From the records below, extract only the lines running from the line with "- apply keeps_users_wf; [apply update_user_profile_keeps|done]." to the line with "- apply keeps_users_wf; [apply delete_organization_keeps|done].", both lines included, reproducing them exactly.

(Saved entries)
>>>>>
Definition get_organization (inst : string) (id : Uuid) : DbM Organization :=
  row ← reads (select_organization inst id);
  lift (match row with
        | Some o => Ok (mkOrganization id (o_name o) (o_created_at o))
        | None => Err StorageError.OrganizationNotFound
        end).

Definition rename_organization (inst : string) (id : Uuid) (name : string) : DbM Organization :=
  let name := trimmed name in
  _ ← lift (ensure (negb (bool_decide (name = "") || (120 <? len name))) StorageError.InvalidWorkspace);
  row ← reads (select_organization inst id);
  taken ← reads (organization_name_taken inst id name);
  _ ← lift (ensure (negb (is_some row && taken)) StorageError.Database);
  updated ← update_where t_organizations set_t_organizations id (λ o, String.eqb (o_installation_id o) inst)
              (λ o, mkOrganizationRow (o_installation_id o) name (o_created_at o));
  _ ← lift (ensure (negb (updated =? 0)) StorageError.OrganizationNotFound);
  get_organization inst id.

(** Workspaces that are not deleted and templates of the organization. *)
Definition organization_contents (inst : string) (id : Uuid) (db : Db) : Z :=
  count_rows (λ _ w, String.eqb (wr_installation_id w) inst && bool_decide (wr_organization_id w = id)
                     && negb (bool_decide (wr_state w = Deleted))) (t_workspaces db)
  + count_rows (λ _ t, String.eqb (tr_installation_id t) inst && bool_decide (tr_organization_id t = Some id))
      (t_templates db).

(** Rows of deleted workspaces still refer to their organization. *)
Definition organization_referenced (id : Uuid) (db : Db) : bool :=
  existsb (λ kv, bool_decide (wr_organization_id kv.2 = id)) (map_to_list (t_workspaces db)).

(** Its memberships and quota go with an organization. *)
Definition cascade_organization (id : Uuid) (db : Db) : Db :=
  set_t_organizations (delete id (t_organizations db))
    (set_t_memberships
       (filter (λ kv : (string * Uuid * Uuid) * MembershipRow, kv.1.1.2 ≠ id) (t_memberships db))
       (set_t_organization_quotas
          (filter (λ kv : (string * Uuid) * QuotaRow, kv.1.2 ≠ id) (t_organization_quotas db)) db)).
<<<<<
>>>>>
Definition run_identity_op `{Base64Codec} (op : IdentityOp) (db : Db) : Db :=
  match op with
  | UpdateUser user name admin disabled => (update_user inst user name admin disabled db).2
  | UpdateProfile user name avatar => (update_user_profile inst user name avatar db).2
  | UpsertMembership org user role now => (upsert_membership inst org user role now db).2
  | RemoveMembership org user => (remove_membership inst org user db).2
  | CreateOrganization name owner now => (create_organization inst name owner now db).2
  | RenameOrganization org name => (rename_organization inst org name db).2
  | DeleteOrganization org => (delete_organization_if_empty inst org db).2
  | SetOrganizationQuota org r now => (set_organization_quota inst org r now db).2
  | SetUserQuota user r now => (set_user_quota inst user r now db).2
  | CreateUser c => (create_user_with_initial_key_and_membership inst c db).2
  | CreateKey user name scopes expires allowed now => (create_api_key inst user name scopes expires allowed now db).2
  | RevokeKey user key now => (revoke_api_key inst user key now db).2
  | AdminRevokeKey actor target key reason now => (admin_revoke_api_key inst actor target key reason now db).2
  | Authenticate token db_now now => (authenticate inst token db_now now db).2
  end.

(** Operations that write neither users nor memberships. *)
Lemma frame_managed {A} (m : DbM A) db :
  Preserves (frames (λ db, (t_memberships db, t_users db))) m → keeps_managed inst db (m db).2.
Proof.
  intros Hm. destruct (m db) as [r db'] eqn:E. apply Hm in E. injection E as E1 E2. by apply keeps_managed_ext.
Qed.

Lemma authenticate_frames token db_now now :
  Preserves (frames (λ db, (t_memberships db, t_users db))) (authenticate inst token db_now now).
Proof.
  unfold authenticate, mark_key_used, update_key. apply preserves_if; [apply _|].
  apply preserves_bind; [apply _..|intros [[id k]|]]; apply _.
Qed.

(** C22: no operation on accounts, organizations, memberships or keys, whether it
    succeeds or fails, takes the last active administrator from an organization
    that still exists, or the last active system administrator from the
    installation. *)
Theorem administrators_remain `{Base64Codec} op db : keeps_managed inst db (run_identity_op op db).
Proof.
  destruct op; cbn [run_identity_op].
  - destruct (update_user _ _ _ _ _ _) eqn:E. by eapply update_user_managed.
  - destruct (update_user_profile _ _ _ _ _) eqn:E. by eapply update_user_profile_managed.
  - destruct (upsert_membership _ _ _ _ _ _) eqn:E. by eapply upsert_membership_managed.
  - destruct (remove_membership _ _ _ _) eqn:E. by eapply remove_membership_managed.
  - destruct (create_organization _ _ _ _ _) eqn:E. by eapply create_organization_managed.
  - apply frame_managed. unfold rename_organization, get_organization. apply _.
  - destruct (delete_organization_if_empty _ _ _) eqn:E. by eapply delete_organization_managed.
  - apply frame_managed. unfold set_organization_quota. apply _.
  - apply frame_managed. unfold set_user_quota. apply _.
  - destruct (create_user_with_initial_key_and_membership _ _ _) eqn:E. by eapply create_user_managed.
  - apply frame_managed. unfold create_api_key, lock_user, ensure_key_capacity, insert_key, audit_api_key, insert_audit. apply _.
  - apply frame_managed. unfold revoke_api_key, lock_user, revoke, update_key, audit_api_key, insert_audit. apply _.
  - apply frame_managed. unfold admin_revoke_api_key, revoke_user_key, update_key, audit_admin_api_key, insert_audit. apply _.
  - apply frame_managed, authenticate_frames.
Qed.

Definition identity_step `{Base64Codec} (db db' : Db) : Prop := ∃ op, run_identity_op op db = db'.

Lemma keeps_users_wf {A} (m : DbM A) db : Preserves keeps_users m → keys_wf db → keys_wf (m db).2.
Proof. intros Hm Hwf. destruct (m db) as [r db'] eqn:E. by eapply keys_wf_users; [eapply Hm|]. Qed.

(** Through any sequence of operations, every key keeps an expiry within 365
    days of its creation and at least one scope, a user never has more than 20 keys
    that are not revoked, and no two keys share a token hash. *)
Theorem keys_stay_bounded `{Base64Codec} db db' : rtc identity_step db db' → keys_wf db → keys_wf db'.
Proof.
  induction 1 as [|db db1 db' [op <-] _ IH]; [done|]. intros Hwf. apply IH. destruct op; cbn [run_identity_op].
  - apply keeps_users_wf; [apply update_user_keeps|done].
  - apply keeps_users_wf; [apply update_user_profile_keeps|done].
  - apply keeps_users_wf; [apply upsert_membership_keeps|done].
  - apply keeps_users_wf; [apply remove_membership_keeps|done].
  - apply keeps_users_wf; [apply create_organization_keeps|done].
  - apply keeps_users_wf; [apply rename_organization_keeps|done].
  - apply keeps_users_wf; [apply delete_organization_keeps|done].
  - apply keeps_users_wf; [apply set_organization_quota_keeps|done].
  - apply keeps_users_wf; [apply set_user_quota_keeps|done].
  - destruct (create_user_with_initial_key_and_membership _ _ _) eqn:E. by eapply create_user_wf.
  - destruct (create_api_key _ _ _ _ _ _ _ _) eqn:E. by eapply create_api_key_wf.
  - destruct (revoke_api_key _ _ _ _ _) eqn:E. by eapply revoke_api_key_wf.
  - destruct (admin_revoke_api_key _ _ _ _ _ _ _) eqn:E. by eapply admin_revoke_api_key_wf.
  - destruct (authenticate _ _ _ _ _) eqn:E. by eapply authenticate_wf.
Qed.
<<<<<
Expected answer
  - apply keeps_users_wf; [apply update_user_profile_keeps|done].
  - apply keeps_users_wf; [apply upsert_membership_keeps|done].
  - apply keeps_users_wf; [apply remove_membership_keeps|done].
  - apply keeps_users_wf; [apply create_organization_keeps|done].
  - apply keeps_users_wf; [apply rename_organization_keeps|done].
  - apply keeps_users_wf; [apply delete_organization_keeps|done].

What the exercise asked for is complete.